WHAT NEEDS TO BE DONE. Repeat the listing that comes next, leaving nothing out and changing nothing.

Segment Open

(** The part of a slice below its end does not depend on what is pushed later. *)
Lemma slice_get_prefix {A} lo hi (v rest : list A) :
  0 <= lo <= hi -> hi < Z.of_nat (length v) -> slice_get lo hi (v ++ rest) = slice_get lo hi v.
Proof.
  intros Hlo Hhi. unfold slice_get. rewrite length_app.
  rewrite !decide_True by lia. f_equal. rewrite drop_app_le by lia.
  apply take_app_le. rewrite length_drop. lia.
Qed.

Lemma slice_get_nonempty {A} lo hi (v : list A) :
  0 <= lo <= hi -> hi < Z.of_nat (length v) -> exists a l, slice_get lo hi v = Some (a :: l).
Proof.
  intros Hlo Hhi. unfold slice_get. rewrite decide_True by lia.
  destruct (drop (Z.to_nat lo) v) as [|a l] eqn:E.
  { apply (f_equal length) in E. rewrite length_drop in E. simpl in E. lia. }
  replace (Z.to_nat (hi + 1 - lo)) with (S (Z.to_nat (hi - lo))) by lia. simpl. by eexists _, _.
Qed.

Lemma generations_of_app l1 l2 : generations_of (l1 ++ l2) = generations_of l1 ++ generations_of l2.
Proof. apply omap_app. Qed.

(** What an observation shows of what a chunk spans, once it has been pushed. *)
Lemma generations_seen events k chunk :
  0 <= input_start_index chunk <= input_end_index chunk ->
  input_end_index chunk < Z.of_nat (length (generations_of (take k events))) ->
  slice_get (input_start_index chunk) (input_end_index chunk) (generations_of (take k events)) =
  slice_get (input_start_index chunk) (input_end_index chunk) (generations_of events).
Proof.
  intros Hlo Hhi. rewrite <- (take_drop k events) at 2. rewrite generations_of_app.
  by rewrite slice_get_prefix.
Qed.
Lemma openai_endpoints_offered_witness :
  ChatCompletionsDetection ∈ (guardrails_router ex_loaded).*2 /\
  is_Some (client_map_get KOpenAi "openai" ex_clients).
Proof.
  destruct (@openai_endpoints_offered fifo_runtime fifo_runtime_laws settings_connector ex_loaded ex_clients
    ex_clients_created)
    as (H1 & _ & H3 & _).
  assert (Ho : is_Some (openai ex_loaded)) by (vm_compute; eexists; reflexivity).
  split; [apply H1; exact Ho|]. apply H3; [exact Ho|]. split; vm_compute; reflexivity.
Defined.

Definition ex_generation_request : GuardrailsHttpRequest :=
  {| gr_model_id := "model"; gr_inputs := "Hello"; gr_guardrail_config := None; gr_text_gen_parameters := None |}.

(** A server without a generation service. *)
Lemma ex_stream_clients : create_clients ex_stream_config = Ok (ctx_clients ex_stream_ctx).
Proof. vm_compute. reflexivity. Qed.

Lemma unconfigured_generation_panics_witness :
  stream_classification_with_gen (SC := ex_schedule []) ascii_lowercase ex_headers_of None
    ex_stream_ctx ex_header_map (inl ex_generation_request) = Ok [].
Proof.
  apply (@unconfigured_generation_panics simple_json fifo_runtime fifo_runtime_laws settings_connector
    ex_openai_services (ex_schedule []) list_headers ascii_lowercase ex_headers_of
    ex_stream_config (ctx_clients ex_stream_ctx) ex_header_map ex_generation_request None ex_stream_clients).
  - reflexivity.
  - vm_compute. reflexivity.
  - reflexivity.
Defined.

Definition ex_streamed_request : CompletionsRequest :=
  {| cr_detectors := {| rd_input := ∅; rd_output := ex_dets |}; cr_prompt_masks := None;
     cr_stream := Some true; cr_model := "model"; cr_prompt := ex_text; cr_extra := ∅ |}.

Lemma completion_events_done_witness :
  exists events, completions_detection (SV := ex_completion_services ex_texts) (SC := ex_schedule [3%nat])
      ascii_lowercase (fun _ => ()) None ex_ctx ex_header_map
      (inl ex_streamed_request) =
    Ok (inr (events ++ [EventDone])) /\ EventDone ∉ events.
Proof.
  apply (proj1 (@completion_events_done simple_json fifo_runtime fifo_runtime_laws settings_connector
    (ex_completion_services ex_texts) ex_stamp (ex_schedule [3%nat]) list_headers ascii_lowercase (fun _ => ())
    ex_ctx ex_header_map)).
  - reflexivity.
  - vm_compute. reflexivity.
  - vm_compute. reflexivity.
Defined.

Lemma stream_content_route_witness :
  stream_content_detection (SC := ex_schedule []) ascii_lowercase ex_headers_of None ex_ctx ex_header_map
    [inr "EOF while parsing"] =
  Ok [inr {| code := UNPROCESSABLE_ENTITY; details := "EOF while parsing" |}].
Proof.
  destruct (proj2 (@stream_content_route simple_json fifo_runtime settings_connector ex_openai_services
    (ex_schedule []) list_headers ascii_lowercase ex_headers_of list_headers_laws ex_ctx ex_header_map
    [inr "EOF while parsing"])) as (body & -> & H & _).
  - do 2 eexists. split; [reflexivity|]. split; reflexivity.
  - rewrite (H _ _ eq_refl). reflexivity.
Defined.
End witnesses.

Segment Closed

TASK SOLUTION.
(** The part of a slice below its end does not depend on what is pushed later. *)
Lemma slice_get_prefix {A} lo hi (v rest : list A) :
  0 <= lo <= hi -> hi < Z.of_nat (length v) -> slice_get lo hi (v ++ rest) = slice_get lo hi v.
Proof.
  intros Hlo Hhi. unfold slice_get. rewrite length_app.
  rewrite !decide_True by lia. f_equal. rewrite drop_app_le by lia.
  apply take_app_le. rewrite length_drop. lia.
Qed.

Lemma slice_get_nonempty {A} lo hi (v : list A) :
  0 <= lo <= hi -> hi < Z.of_nat (length v) -> exists a l, slice_get lo hi v = Some (a :: l).
Proof.
  intros Hlo Hhi. unfold slice_get. rewrite decide_True by lia.
  destruct (drop (Z.to_nat lo) v) as [|a l] eqn:E.
  { apply (f_equal length) in E. rewrite length_drop in E. simpl in E. lia. }
  replace (Z.to_nat (hi + 1 - lo)) with (S (Z.to_nat (hi - lo))) by lia. simpl. by eexists _, _.
Qed.

Lemma generations_of_app l1 l2 : generations_of (l1 ++ l2) = generations_of l1 ++ generations_of l2.
Proof. apply omap_app. Qed.

(** What an observation shows of what a chunk spans, once it has been pushed. *)
Lemma generations_seen events k chunk :
  0 <= input_start_index chunk <= input_end_index chunk ->
  input_end_index chunk < Z.of_nat (length (generations_of (take k events))) ->
  slice_get (input_start_index chunk) (input_end_index chunk) (generations_of (take k events)) =
  slice_get (input_start_index chunk) (input_end_index chunk) (generations_of events).
Proof.
  intros Hlo Hhi. rewrite <- (take_drop k events) at 2. rewrite generations_of_app.
  by rewrite slice_get_prefix.
Qed.
Lemma openai_endpoints_offered_witness :
  ChatCompletionsDetection ∈ (guardrails_router ex_loaded).*2 /\
  is_Some (client_map_get KOpenAi "openai" ex_clients).
Proof.
  destruct (@openai_endpoints_offered fifo_runtime fifo_runtime_laws settings_connector ex_loaded ex_clients
    ex_clients_created)
    as (H1 & _ & H3 & _).
  assert (Ho : is_Some (openai ex_loaded)) by (vm_compute; eexists; reflexivity).
  split; [apply H1; exact Ho|]. apply H3; [exact Ho|]. split; vm_compute; reflexivity.
Defined.

Definition ex_generation_request : GuardrailsHttpRequest :=
  {| gr_model_id := "model"; gr_inputs := "Hello"; gr_guardrail_config := None; gr_text_gen_parameters := None |}.

(** A server without a generation service. *)
Lemma ex_stream_clients : create_clients ex_stream_config = Ok (ctx_clients ex_stream_ctx).
Proof. vm_compute. reflexivity. Qed.

Lemma unconfigured_generation_panics_witness :
  stream_classification_with_gen (SC := ex_schedule []) ascii_lowercase ex_headers_of None
    ex_stream_ctx ex_header_map (inl ex_generation_request) = Ok [].
Proof.
  apply (@unconfigured_generation_panics simple_json fifo_runtime fifo_runtime_laws settings_connector
    ex_openai_services (ex_schedule []) list_headers ascii_lowercase ex_headers_of
    ex_stream_config (ctx_clients ex_stream_ctx) ex_header_map ex_generation_request None ex_stream_clients).
  - reflexivity.
  - vm_compute. reflexivity.
  - reflexivity.
Defined.

Definition ex_streamed_request : CompletionsRequest :=
  {| cr_detectors := {| rd_input := ∅; rd_output := ex_dets |}; cr_prompt_masks := None;
     cr_stream := Some true; cr_model := "model"; cr_prompt := ex_text; cr_extra := ∅ |}.

Lemma completion_events_done_witness :
  exists events, completions_detection (SV := ex_completion_services ex_texts) (SC := ex_schedule [3%nat])
      ascii_lowercase (fun _ => ()) None ex_ctx ex_header_map
      (inl ex_streamed_request) =
    Ok (inr (events ++ [EventDone])) /\ EventDone ∉ events.
Proof.
  apply (proj1 (@completion_events_done simple_json fifo_runtime fifo_runtime_laws settings_connector
    (ex_completion_services ex_texts) ex_stamp (ex_schedule [3%nat]) list_headers ascii_lowercase (fun _ => ())
    ex_ctx ex_header_map)).
  - reflexivity.
  - vm_compute. reflexivity.
  - vm_compute. reflexivity.
Defined.

Lemma stream_content_route_witness :
  stream_content_detection (SC := ex_schedule []) ascii_lowercase ex_headers_of None ex_ctx ex_header_map
    [inr "EOF while parsing"] =
  Ok [inr {| code := UNPROCESSABLE_ENTITY; details := "EOF while parsing" |}].
Proof.
  destruct (proj2 (@stream_content_route simple_json fifo_runtime settings_connector ex_openai_services
    (ex_schedule []) list_headers ascii_lowercase ex_headers_of list_headers_laws ex_ctx ex_header_map
    [inr "EOF while parsing"])) as (body & -> & H & _).
  - do 2 eexists. split; [reflexivity|]. split; reflexivity.
  - rewrite (H _ _ eq_refl). reflexivity.
Defined.
End witnesses.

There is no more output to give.